What you will do: Show every line in the material below in which the string "repeat" appears.

Data excerpts:
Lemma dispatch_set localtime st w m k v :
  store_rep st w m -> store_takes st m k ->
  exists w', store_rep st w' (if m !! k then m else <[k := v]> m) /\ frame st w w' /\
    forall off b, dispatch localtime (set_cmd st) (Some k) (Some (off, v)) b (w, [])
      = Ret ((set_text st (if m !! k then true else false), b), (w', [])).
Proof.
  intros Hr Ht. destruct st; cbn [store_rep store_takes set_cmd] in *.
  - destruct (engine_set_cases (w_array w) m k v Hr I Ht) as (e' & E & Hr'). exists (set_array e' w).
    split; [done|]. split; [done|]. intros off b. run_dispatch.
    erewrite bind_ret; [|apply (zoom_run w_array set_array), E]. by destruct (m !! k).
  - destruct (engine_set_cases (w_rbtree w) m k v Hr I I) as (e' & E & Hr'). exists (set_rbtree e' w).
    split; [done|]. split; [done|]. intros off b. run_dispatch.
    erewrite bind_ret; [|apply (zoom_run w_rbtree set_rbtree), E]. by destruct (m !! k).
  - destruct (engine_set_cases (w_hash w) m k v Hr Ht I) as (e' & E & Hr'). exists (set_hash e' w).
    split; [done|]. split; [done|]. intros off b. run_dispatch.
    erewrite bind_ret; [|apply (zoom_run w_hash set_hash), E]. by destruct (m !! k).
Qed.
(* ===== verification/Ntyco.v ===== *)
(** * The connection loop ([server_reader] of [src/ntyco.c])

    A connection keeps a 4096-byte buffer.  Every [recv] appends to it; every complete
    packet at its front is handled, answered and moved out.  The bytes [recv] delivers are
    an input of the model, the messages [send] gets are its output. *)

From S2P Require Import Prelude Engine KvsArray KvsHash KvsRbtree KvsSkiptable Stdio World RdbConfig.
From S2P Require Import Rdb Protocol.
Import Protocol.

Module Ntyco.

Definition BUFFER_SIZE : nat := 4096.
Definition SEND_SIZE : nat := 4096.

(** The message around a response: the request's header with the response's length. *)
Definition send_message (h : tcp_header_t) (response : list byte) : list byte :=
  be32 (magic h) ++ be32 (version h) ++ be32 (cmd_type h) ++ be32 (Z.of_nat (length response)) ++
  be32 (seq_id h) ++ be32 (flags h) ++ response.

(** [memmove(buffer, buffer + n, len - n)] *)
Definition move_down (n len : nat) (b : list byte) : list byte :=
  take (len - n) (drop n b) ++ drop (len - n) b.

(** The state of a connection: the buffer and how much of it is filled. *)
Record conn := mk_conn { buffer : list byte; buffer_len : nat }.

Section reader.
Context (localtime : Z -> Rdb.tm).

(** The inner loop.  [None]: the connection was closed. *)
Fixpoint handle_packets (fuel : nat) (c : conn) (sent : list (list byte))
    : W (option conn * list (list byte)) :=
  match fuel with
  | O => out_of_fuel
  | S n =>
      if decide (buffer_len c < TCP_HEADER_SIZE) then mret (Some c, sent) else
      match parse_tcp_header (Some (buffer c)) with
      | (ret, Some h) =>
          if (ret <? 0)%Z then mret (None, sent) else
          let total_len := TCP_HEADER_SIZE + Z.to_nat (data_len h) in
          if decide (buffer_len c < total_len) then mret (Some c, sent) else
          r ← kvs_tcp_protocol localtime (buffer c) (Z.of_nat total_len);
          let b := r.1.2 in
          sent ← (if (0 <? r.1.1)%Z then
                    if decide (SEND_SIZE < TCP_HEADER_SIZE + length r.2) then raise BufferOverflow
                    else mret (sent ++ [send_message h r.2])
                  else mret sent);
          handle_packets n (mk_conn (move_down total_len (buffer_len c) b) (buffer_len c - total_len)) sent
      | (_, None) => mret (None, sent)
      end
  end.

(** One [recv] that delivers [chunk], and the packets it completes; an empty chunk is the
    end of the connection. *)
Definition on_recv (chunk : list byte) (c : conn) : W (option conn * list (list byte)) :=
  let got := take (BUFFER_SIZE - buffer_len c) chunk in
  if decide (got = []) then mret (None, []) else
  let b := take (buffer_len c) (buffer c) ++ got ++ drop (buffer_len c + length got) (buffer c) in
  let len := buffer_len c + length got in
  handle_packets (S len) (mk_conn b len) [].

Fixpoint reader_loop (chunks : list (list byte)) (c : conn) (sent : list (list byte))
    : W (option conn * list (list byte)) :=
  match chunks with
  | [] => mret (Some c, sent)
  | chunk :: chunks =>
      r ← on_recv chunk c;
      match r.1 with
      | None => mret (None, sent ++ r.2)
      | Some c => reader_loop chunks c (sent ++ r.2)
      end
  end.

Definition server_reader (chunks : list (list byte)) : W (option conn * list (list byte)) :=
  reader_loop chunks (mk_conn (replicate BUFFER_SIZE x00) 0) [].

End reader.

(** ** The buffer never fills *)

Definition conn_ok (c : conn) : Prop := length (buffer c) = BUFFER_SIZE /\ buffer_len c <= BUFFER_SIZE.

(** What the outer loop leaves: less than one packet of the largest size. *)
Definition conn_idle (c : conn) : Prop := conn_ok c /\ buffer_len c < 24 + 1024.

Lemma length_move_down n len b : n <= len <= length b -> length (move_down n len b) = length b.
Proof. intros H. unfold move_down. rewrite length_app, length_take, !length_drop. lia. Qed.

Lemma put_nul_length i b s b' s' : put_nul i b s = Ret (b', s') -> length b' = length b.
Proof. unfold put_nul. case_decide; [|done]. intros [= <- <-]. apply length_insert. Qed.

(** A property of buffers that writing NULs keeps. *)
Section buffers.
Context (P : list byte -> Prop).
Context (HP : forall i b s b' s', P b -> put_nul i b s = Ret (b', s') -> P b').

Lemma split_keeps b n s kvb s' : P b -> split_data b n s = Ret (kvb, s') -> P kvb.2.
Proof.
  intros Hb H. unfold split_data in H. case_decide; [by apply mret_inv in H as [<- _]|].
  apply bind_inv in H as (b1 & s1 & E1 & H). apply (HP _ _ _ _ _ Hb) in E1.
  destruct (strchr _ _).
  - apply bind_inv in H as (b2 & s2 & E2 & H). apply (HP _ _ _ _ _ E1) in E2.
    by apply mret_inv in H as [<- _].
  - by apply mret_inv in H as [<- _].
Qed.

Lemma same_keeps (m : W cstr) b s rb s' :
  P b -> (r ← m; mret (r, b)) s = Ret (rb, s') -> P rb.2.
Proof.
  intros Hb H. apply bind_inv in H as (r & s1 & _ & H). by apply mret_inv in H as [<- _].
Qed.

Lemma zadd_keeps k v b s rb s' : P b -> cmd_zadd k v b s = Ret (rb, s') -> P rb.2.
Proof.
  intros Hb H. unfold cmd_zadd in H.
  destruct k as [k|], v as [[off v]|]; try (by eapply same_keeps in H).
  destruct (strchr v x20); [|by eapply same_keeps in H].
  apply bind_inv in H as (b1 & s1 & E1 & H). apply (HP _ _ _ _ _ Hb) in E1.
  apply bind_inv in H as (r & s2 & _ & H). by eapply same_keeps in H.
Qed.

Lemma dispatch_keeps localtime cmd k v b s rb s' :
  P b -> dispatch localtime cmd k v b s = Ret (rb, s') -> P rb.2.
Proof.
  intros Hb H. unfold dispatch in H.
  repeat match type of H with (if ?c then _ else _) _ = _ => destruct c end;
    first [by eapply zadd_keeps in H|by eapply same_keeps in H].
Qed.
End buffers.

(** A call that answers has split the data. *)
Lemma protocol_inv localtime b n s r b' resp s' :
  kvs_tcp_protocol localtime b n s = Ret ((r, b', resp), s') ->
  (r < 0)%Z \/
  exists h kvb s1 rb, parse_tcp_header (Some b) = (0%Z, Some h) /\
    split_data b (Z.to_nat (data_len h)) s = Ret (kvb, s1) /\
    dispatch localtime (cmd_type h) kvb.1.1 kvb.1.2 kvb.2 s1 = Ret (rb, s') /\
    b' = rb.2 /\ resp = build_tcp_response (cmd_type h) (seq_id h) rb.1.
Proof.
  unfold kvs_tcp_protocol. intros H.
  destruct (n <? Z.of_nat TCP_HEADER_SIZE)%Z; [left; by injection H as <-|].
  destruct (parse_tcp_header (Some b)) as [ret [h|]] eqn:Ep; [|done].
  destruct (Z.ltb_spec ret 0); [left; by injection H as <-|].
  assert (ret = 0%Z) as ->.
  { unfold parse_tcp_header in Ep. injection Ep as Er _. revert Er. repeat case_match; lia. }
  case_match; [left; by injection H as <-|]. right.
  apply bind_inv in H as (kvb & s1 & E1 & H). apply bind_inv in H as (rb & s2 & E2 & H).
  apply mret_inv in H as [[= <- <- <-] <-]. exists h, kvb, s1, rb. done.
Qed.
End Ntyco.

Your response:
  repeat match type of H with (if ?c then _ else _) _ = _ => destruct c end;
  { unfold parse_tcp_header in Ep. injection Ep as Er _. revert Er. repeat case_match; lia. }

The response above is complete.